=== DATASET EXTRACT ===

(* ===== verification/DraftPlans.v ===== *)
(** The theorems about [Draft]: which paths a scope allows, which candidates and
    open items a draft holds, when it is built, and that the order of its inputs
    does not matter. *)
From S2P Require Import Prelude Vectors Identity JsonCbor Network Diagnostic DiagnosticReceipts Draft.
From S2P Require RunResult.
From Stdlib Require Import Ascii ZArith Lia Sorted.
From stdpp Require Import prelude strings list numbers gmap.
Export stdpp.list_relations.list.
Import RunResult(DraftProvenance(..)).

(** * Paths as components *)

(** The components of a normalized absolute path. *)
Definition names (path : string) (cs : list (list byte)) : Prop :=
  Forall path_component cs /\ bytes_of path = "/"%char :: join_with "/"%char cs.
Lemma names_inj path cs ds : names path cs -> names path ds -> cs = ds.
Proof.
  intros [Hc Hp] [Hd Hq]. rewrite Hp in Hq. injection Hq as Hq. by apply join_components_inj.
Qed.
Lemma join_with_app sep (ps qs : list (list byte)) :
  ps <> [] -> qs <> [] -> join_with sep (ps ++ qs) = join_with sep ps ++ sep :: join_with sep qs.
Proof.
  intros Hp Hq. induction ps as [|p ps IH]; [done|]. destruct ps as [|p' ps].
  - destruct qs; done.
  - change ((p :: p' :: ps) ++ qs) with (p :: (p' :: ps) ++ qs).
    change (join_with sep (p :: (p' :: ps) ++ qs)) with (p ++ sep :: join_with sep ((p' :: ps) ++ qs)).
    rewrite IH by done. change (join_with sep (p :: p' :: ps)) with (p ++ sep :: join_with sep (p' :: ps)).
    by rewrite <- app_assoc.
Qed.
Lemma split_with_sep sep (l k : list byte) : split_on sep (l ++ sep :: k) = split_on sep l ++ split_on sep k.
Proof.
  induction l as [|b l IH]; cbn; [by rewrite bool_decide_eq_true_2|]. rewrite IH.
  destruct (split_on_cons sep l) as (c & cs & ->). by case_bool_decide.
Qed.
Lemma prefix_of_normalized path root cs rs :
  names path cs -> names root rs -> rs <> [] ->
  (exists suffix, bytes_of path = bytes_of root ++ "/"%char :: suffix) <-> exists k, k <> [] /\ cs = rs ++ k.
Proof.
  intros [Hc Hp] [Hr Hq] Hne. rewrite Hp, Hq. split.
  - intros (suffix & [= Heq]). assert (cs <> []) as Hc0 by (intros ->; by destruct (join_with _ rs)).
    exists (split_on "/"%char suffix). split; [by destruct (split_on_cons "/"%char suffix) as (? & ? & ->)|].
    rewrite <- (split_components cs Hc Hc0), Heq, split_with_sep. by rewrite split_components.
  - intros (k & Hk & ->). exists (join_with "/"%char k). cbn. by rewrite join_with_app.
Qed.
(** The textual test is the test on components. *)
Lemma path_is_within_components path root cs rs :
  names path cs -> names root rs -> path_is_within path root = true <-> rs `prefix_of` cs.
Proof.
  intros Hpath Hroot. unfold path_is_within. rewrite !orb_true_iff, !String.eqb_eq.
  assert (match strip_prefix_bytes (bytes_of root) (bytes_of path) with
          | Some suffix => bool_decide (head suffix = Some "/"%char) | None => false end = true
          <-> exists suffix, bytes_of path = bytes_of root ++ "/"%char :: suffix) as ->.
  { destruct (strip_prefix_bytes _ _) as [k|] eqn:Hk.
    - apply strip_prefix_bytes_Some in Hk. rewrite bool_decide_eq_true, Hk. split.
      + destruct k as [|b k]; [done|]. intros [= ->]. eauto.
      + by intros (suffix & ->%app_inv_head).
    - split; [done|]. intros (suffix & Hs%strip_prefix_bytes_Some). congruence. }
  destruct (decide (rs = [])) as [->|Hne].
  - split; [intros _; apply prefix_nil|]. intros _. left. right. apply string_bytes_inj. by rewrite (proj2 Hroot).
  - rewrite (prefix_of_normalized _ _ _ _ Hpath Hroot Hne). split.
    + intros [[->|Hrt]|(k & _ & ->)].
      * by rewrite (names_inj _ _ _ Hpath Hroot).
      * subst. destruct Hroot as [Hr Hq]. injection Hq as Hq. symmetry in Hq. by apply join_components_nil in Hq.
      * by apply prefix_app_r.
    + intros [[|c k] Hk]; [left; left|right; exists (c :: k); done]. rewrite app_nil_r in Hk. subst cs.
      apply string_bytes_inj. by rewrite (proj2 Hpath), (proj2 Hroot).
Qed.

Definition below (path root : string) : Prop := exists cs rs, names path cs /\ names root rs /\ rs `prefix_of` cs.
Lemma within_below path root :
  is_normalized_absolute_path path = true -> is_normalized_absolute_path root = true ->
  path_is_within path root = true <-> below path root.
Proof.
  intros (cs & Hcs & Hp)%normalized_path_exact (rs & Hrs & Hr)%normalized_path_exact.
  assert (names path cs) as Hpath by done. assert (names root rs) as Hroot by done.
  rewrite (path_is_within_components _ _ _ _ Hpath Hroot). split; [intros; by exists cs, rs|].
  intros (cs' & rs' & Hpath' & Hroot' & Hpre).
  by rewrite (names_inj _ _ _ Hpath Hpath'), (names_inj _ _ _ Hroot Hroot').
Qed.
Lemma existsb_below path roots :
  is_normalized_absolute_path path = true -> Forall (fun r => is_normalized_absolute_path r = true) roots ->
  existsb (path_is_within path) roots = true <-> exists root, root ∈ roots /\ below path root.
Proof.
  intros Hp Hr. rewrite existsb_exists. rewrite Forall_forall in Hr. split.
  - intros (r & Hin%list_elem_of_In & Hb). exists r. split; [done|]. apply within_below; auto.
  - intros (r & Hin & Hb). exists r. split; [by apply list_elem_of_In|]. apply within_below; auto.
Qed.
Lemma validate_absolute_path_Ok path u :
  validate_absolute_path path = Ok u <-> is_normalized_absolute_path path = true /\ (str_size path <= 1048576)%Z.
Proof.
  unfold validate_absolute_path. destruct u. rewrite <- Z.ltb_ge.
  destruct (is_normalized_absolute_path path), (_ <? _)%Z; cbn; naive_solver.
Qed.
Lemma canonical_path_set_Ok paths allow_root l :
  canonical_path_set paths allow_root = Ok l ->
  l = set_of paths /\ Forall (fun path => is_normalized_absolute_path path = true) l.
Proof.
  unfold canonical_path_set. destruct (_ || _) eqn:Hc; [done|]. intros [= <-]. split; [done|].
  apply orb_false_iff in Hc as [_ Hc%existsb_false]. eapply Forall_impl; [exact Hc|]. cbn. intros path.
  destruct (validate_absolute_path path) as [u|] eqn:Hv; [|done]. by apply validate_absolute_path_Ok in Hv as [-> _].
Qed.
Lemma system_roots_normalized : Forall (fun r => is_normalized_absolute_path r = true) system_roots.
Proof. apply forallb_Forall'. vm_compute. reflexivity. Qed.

===
=== DATASET EXTRACT ===

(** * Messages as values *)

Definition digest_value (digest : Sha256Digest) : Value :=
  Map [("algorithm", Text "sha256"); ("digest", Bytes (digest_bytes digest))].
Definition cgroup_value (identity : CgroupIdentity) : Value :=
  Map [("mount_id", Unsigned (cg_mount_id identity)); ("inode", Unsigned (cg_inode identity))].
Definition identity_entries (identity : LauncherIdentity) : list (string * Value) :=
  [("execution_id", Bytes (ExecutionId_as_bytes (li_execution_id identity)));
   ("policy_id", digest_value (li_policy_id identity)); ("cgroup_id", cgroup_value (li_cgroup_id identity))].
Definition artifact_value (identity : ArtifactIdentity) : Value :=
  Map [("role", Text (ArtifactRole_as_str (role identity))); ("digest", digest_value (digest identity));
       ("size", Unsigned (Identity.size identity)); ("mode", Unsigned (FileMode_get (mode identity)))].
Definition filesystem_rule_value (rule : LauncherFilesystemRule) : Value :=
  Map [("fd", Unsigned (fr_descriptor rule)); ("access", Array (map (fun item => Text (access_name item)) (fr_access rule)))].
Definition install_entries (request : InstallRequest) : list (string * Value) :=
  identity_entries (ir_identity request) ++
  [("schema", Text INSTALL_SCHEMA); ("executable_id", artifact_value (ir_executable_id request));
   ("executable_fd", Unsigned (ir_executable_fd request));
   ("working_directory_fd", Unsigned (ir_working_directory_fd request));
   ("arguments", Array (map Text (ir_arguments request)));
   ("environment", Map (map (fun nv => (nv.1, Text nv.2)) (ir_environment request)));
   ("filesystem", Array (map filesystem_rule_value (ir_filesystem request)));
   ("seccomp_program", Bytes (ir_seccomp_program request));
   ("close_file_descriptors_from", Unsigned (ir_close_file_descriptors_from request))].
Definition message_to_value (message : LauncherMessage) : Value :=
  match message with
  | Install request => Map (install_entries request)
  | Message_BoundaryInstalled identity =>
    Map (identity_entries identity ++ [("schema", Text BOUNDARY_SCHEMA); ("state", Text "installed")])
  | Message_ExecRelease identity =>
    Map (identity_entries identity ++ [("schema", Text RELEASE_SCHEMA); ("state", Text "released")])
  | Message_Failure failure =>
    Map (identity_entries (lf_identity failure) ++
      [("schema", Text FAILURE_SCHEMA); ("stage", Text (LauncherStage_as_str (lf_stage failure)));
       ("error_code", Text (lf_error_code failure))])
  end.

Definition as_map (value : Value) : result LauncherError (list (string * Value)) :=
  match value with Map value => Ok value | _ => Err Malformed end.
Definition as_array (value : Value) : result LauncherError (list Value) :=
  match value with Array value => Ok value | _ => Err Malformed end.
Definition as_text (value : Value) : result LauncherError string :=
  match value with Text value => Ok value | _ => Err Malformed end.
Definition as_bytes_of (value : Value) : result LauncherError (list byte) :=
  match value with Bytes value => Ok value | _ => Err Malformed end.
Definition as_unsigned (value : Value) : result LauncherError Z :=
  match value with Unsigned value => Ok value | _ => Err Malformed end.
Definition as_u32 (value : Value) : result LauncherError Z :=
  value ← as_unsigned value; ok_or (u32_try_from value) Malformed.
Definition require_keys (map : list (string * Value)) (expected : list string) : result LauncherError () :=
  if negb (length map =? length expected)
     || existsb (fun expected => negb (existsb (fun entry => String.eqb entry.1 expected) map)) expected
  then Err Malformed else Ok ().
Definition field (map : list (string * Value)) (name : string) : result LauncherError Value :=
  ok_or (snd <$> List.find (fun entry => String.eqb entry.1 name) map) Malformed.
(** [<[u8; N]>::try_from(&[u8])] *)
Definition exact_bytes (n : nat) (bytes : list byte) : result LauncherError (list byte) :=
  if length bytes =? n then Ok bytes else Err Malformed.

===

Each line in the entries above, starting at the line with "(* ===== verification/DraftPlans.v ===== *)" and ending at the line with "(** The components", is to be printed exactly, and only those lines.

**WRITTEN RESPONSE**
(* ===== verification/DraftPlans.v ===== *)
(** The theorems about [Draft]: which paths a scope allows, which candidates and
    open items a draft holds, when it is built, and that the order of its inputs
    does not matter. *)
From S2P Require Import Prelude Vectors Identity JsonCbor Network Diagnostic DiagnosticReceipts Draft.
From S2P Require RunResult.
From Stdlib Require Import Ascii ZArith Lia Sorted.
From stdpp Require Import prelude strings list numbers gmap.
Export stdpp.list_relations.list.
Import RunResult(DraftProvenance(..)).

(** * Paths as components *)

(** The components of a normalized absolute path. *)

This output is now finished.